Does anyone know if the diodes are located in the external regulator or inside the alt on this model? It is sort of sounding like a bad diode bridge.
 
Regarding your question about how the alt gets excited. The little warning light on the dash gives the alt a bit of resistance and therefore excites it to begin charging. If the light is glowing when you first start the engine, but goes out after the RPM's are raised a little, then the alt is getting excited. However other problems can affect when the warning light glows so it isn't the best indicator for the system's health. The fact that you are seeing over 12 volts says it is excited.

Does anyone know if the diodes are located in the external regulator or inside the alt on this model? It is sort of sounding like a bad diode bridge.
The diode bridge should be in the alternator as it needs to handle the full output current.

As far as excitation goes, unless the alternator has been unused for a very long time, the residual magnetism will start the excitation process.

From the last measurement results, it is hard to tell if the alternator is doing anything as the terminal voltage is same as the battery voltage.

You bring up a good point about the diode bridge. Those are often accessible and replaceable. If the field circuit measures OK, and the regulator is good, there is not much left but the diodes and the stator winding.
 
You might have already said, but do you have a test meter for volts, ohms, and amps ("multimeter")?
Yes I do have a multimeter. That's how I've been doing the tests. The only on-board diagnostics I have is that warning light.
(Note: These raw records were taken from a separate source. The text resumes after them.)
(** One iteration of either stub loop, with the isolated source given by
    [view]. *)
Definition stub_body (view : string → string) (task : Task)
    (st : string * list mediate_entry) (tm : todo_method)
  : M (string * list mediate_entry) :=
  let '(result, mediate) := st in
  source ← call_retain_todo_method (view result) (todo_name tm) (todo_seq tm);
  '(prompt, outputs) ← query source (code_context task);
  snippet ← call_extract_code outputs;
  result' ← call_replace_method result snippet (todo_name tm) (todo_seq tm);
  mret (result', mediate ++ [new_mediate tm prompt outputs]).

(** Calls a stub loop may make: no locating and no writing, and every
    isolation on a source satisfying [ok]. *)
Definition loop_call (ok : string → Prop) (c : call) : Prop :=
  match c with
  | CallGetTodoMethods _ | CallWriteJsonl _ => False
  | CallRetainTodoMethod src _ _ => ok src
  | _ => True
  end.

(** What a stub loop leaves alone, and what it adds. *)
Definition loop_frame (w w' : world) (tr : list call) (n : nat) : Prop :=
  data w' = data w ∧ output w' = output w ∧ heap w' = heap w ∧
  draws w' = draws w ∧ queries w' = (queries w + n)%nat ∧
  calls w' = calls w ++ tr.

(** The order in which the incremental loop visits the located stubs
    [todos] when [d] random numbers have been drawn before. *)
Definition traversal (im : IncrementalMode) (todos : list todo_method)
    (d : nat) : list todo_method :=
  match im with
  | seq_mode => todos
  | rev_mode => reverse todos
  | rand_mode => (shuffle todos d).1
  end.

(** The world after [src] was located with result [todos] and the stubs
    were put in order: the call is logged, the list object exists, and in
    the [rand] mode it holds the shuffled list. *)
Definition located (im : IncrementalMode) (src : string)
    (todos : list todo_method) (w : world) : world :=
  let w1 := log (CallGetTodoMethods src) w in
  let l := fresh (dom (heap w1)) in
  let w2 := set_heap (<[l := todos]> (heap w1)) w1 in
  match im with
  | rand_mode =>
      set_draws (shuffle todos (draws w)).2
        (set_heap (<[l := (shuffle todos (draws w)).1]> (heap w2)) w2)
  | _ => w2
  end.

(** Both per-stub strategies at once: locate on the task's code, order,
    loop with [stub_body view], build the sample.  The independent mode is
    the case of the task's code as view and no reordering, the incremental
    mode the case of the buffer as view. *)
Definition stub_pair (view : string → string) (im : IncrementalMode)
    (task : Task) : M Sample :=
  let result := code task in
  todo_methods ← call_get_todo_methods result;
  progress ← order im todo_methods;
  items ← iterate progress;
  '(result, mediate) ← for_each (stub_body view task) items (result, []);
  mret (ComposedSample (task_id task) (target task) result mediate).

(** A log in which the stubs are located again for every iteration: one
    locating call per isolation, made on the source that iteration
    isolates. *)
Definition relocated_every_iteration (tr : list call) : Prop :=
  locate_calls tr = (λ c, c.1.1) <$> retain_calls tr.

(** The log of a run of the outer loop that starts with [samples] in
    memory: for each completed pair its own calls [cs], none of them a
    write, then one write of the whole list extended by the new sample.
    [final] is the list last written, or [samples] if none was. *)
Inductive checkpoint_log : list Sample → list call → list Sample → Prop :=
| checkpoint_none samples :
    checkpoint_log samples [] samples
| checkpoint_pair samples cs s tr final :
    write_calls cs = [] →
    checkpoint_log (samples ++ [s]) tr final →
    checkpoint_log samples (cs ++ CallWriteJsonl (samples ++ [s]) :: tr) final.

(** The sample of pair [p] is recognisable by the task's id and target. *)
Definition sample_of (p : Task * Z) (s : Sample) : Prop :=
  sample_task_id s = task_id p.1 ∧ sample_target s = target p.1.

(** *** Further observations *)

(** The sources given to [extract_code] in a log, in order. *)
Definition extract_calls (tr : list call) : list string :=
  omap (λ c, match c with
             | CallExtractCode outputs => Some outputs
             | _ => None
             end) tr.

(** The sources given to [replace_method] in a log, in order. *)
Definition replace_calls (tr : list call) : list string :=
  omap (λ c, match c with
             | CallReplaceMethod src _ _ _ => Some src
             | _ => None
             end) tr.

(** The world after [samples] was written out (line 133). *)
Definition written (samples : list Sample) (w : world) : world :=
  set_output (Some samples) (log (CallWriteJsonl samples) w).

(** An outer loop that runs to its end.  [pairs_run a pairs samples w
    final w'] : from the list [samples] and the world [w], every pair of
    [pairs] completes in turn and its sample is appended and written; the
    loop ends with the list [final] in the world [w']. *)
Inductive pairs_run (a : Args)
  : list (Task * Z) → list Sample → world → list Sample → world → Prop :=
| pairs_run_nil samples w :
    pairs_run a [] samples w samples w
| pairs_run_cons p pairs samples w s w1 final w' :
    process_pair a p.1 w = (inr s, w1) →
    pairs_run a pairs (samples ++ [s]) (written (samples ++ [s]) w1) final w' →
    pairs_run a (p :: pairs) samples w final w'.

(** The number of stubs the locator finds in the code of a task; none
    when it raises. *)
Definition stub_count (task : Task) : nat :=
  match get_todo_methods (code task) with
  | inr todos => length todos
  | inl _ => 0%nat
  end.

(** The model calls a completed pair of [task] makes. *)
Definition pair_cost (a : Args) (task : Task) : nat :=
  match mode a with
  | holistic => 1%nat
  | _ => stub_count task
  end.

(** The source that lines 85 and 115 isolate when the buffer is [r]. *)
Definition view_of (a : Args) (task : Task) : string → string :=
  match mode a with
  | incremental => id
  | _ => λ _, code task
  end.

(** The order in which the stub loop of mode [mode a] visits the located
    stubs: line 83 iterates the list as it is. *)
Definition visit_order (a : Args) (todos : list todo_method) (d : nat)
  : list todo_method :=
  match mode a with
  | incremental => traversal (incremental_mode a) todos d
  | _ => todos
  end.

(** An iteration of a stub loop that raises.  [body_failure view ctx q r
    tm e tr n] : with buffer [r] and [q] model calls made before, the
    iteration for [tm] raises [e] after making the calls [tr], [n] of which
    are model calls. *)
Inductive body_failure (view : string → string) (ctx : string) (q : nat)
    (r : string) (tm : todo_method) : exn → list call → nat → Prop :=
| fail_retain e :
    retain_todo_method (view r) (todo_name tm) (todo_seq tm) = inl e →
    body_failure view ctx q r tm e
      [CallRetainTodoMethod (view r) (todo_name tm) (todo_seq tm)] 0
| fail_query source e :
    retain_todo_method (view r) (todo_name tm) (todo_seq tm) = inr source →
    model_client q source ctx = inl e →
    body_failure view ctx q r tm e
      [CallRetainTodoMethod (view r) (todo_name tm) (todo_seq tm);
       CallQuery source ctx] 1
| fail_extract source prompt outputs e :
    retain_todo_method (view r) (todo_name tm) (todo_seq tm) = inr source →
    model_client q source ctx = inr (prompt, outputs) →
    extract_code outputs = inl e →
    body_failure view ctx q r tm e
      [CallRetainTodoMethod (view r) (todo_name tm) (todo_seq tm);
       CallQuery source ctx;
       CallExtractCode outputs] 1
| fail_replace source prompt outputs snippet e :
    retain_todo_method (view r) (todo_name tm) (todo_seq tm) = inr source →
    model_client q source ctx = inr (prompt, outputs) →
    extract_code outputs = inr snippet →
    replace_method r snippet (todo_name tm) (todo_seq tm) = inl e →
    body_failure view ctx q r tm e
      [CallRetainTodoMethod (view r) (todo_name tm) (todo_seq tm);
       CallQuery source ctx;
       CallExtractCode outputs;
       CallReplaceMethod r snippet (todo_name tm) (todo_seq tm)] 1.

(** Calls that are model calls or writes. *)
Definition model_or_write (c : call) : Prop :=
  match c with
  | CallQuery _ _ | CallWriteJsonl _ => True
  | _ => False
  end.

(** Two worlds that differ at most in the output file and in the log. *)
Definition same_inputs (w1 w2 : world) : Prop :=
  data w1 = data w2 ∧ heap w1 = heap w2 ∧
  draws w1 = draws w2 ∧ queries w1 = queries w2.

(** A computation that reads neither the output file nor the log: from
    two such worlds it gives the same result, adds the same calls and
    leaves two such worlds. *)
Definition oblivious {A} (m : M A) : Prop :=
  ∀ w1 w2, same_inputs w1 w2 →
    (m w1).1 = (m w2).1 ∧
    same_inputs (m w1).2 (m w2).2 ∧
    output (m w1).2 = output w1 ∧ output (m w2).2 = output w2 ∧
    ∃ tr, calls (m w1).2 = calls w1 ++ tr ∧ calls (m w2).2 = calls w2 ++ tr.

End Orchestrator.

(** ** Runs of the small instance *)

Module ToyRuns.

(** A model with three answers. *)
Definition toy : Collaborators := Toy.collaborators ["A"; "B"; "C"].

Definition stub_f : todo_method := mkTodo "f" 0.
Definition stub_g : todo_method := mkTodo "g" 0.
Definition stub_h : todo_method := mkTodo "h" 0.

(** A world with one list object, at address 0. *)
Definition list_world : world :=
  mkWorld [] None {[ 0%nat := [stub_f; stub_g; stub_h] ]} 0 0 [].

(** One task with two stubs, nothing persisted. *)
Definition w_one : world := Toy.empty_world [Toy.task1].

Definition sample_rev : Sample :=
  ComposedSample "t1" "T1" "f[B]g[A]"
    [mkMediate "g" 0 "ctx:g?" "A"; mkMediate "f" 0 "ctx:f?g[A]" "B"].

(** A run that reaches its end: two tasks, one sample each, two model
    calls. *)
Definition a_full : Args := mkArgs independent seq_mode 1.
Definition w_full : world := Toy.empty_world [Toy.task1; Toy.task0].
Definition samples_full : list Sample :=
  [ComposedSample "t1" "T1" "f[A]g[B]"
     [mkMediate "f" 0 "ctx:f?g?" "A"; mkMediate "g" 0 "ctx:g?" "B"];
   ComposedSample "t0" "T0" "done" []].

(** A run that aborts: the fourth pair needs a fourth and a fifth model
    answer. *)
Definition a_abort : Args := mkArgs incremental seq_mode 2.
Definition w_abort : world := Toy.empty_world [Toy.task0; Toy.task1].

(** Further runs. *)

Definition a_holistic : Args := mkArgs holistic seq_mode 1.

(** No sample asked for. *)
Definition a_none : Args := mkArgs incremental rand_mode 0.

(** Two model calls were made before: one answer is left. *)
Definition w_late : world := mkWorld [Toy.task1] None ∅ 0 2 [].

(** One model call was made before. *)
Definition w_queried : world := mkWorld [Toy.task1; Toy.task0] None ∅ 0 1 [].

(** Three samples are persisted, for two tasks and two samples each. *)
Definition w_three : world :=
  mkWorld [Toy.task0; Toy.task1]
    (Some [ComposedSample "t0" "T0" "done" [];
           ComposedSample "t0" "T0" "done" [];
           ComposedSample "t1" "T1" "f[A]g[B]" []])
    ∅ 0 0 [].

(** A task with one stub. *)
Definition task_single : Task := mkTask "t2" "a f? b" "ctx" "T2".

(** Two worlds with one persisted sample each, not the same one. *)
Definition w_kept1 : world :=
  mkWorld [Toy.task1; Toy.task0]
    (Some [ComposedSample "t1" "T1" "f[X]g[Y]" []]) ∅ 0 0 [].
Definition w_kept2 : world :=
  mkWorld [Toy.task1; Toy.task0]
    (Some [HolisticSample "t9" "T9" "p" "o"]) ∅ 0 0
    [CallGetTodoMethods "f?g?"].

End ToyRuns.

(** ** Facts *)

Section Facts.

Context `{!Collaborators}.

(** *** The stub loops *)

Lemma for_each_cons {A S} (body : S → A → M S) x xs st w :
  for_each body (x :: xs) st w =
    match body st x w with
    | (inr st', w') => for_each body xs st' w'
    | (inl e, w') => (inl e, w')
    end.
Proof. reflexivity. Qed.

Lemma independent_body_view task :
  independent_body task = stub_body (λ _, code task) task.
Proof. reflexivity. Qed.

Lemma incremental_body_view task :
  incremental_body task = stub_body id task.
Proof. reflexivity. Qed.

Lemma loop_frame_refl w : loop_frame w w [] 0.
Proof.
  unfold loop_frame. rewrite Nat.add_0_r, app_nil_r. tauto.
Qed.

Lemma loop_frame_trans w1 w2 w3 tr1 tr2 n1 n2 :
  loop_frame w1 w2 tr1 n1 → loop_frame w2 w3 tr2 n2 →
  loop_frame w1 w3 (tr1 ++ tr2) (n1 + n2).
Proof.
  intros (Hd1 & Ho1 & Hh1 & Hr1 & Hq1 & Hc1) (Hd2 & Ho2 & Hh2 & Hr2 & Hq2 & Hc2).
  unfold loop_frame.
  rewrite Hd2, Ho2, Hh2, Hr2, Hq2, Hc2, Hd1, Ho1, Hh1, Hr1, Hq1, Hc1.
  rewrite app_assoc, Nat.add_assoc. tauto.
Qed.

Ltac run_M :=
  unfold mbind, M_bind, mret, M_ret, bind, ret, invoke,
    call_retain_todo_method, call_extract_code, call_replace_method,
    query in *; simpl in *.

Ltac loop_calls :=
  repeat (apply Forall_cons_2; [simpl; auto|]); apply Forall_nil_2.

(** One iteration that completes. *)
Lemma stub_body_inr view task r med tm w r' med' w' :
  stub_body view task (r, med) tm w = (inr (r', med'), w') →
  ∃ source prompt outputs snippet,
    retain_todo_method (view r) (todo_name tm) (todo_seq tm) = inr source ∧
    model_client (queries w) source (code_context task)
      = inr (prompt, outputs) ∧
    extract_code outputs = inr snippet ∧
    replace_method r snippet (todo_name tm) (todo_seq tm) = inr r' ∧
    med' = med ++ [new_mediate tm prompt outputs] ∧
    loop_frame w w'
      [CallRetainTodoMethod (view r) (todo_name tm) (todo_seq tm);
       CallQuery source (code_context task);
       CallExtractCode outputs;
       CallReplaceMethod r snippet (todo_name tm) (todo_seq tm)] 1.
Proof.
  unfold stub_body. run_M.
  destruct (retain_todo_method _ _ _) as [e|source] eqn:Hret; [done|].
  destruct (model_client _ _ _) as [e|[prompt outputs]] eqn:Hq; [done|].
  destruct (extract_code _) as [e|snippet] eqn:Hex; [done|].
  destruct (replace_method _ _ _ _) as [e|r2] eqn:Hrep; [done|].
  intros [= <- <- <-].
  exists source, prompt, outputs, snippet.
  repeat split; try done; simpl.
  - lia.
  - by rewrite <- !app_assoc.
Qed.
As far as excitation goes, unless the alternator has been unused for a very long time, the residual magnetism will start the excitation process.
The problem did show up after I let the car sit over winter, some water got under the tarp and some rust was formed, and I wasn't thinking and left the battery hooked up. It might just be a really corroded wire somewhere that still barely sends power. Then again on rare occasions the alternator does actually kick in and I get charging voltage.
 
on rare occasions the alternator does actually kick in and I get charging voltage
A corroded contact can do that, as vibration makes the connection through the contamination come and go. I've also seen a bad cable (the large battery cables, between the alt/starter/battery) that looked perfect from the outside, but corroded internally. It would allow power to pass at a low level most of the time. Then as the cable flexed from movement of the engine, a greater level of power could momentarily pass. As the corrosion gets worse the overall system performance drops.

Yes I do have a multimeter. That's how I've been doing the tests.
I figured as much but didn't want to assume anything.
 
Best to use a heavy gauge battery cable, with the heavy lug ends like a side post battery uses. You might be able to get one with the ends already attached and the right length. Or you will have to make it. This will help regardless.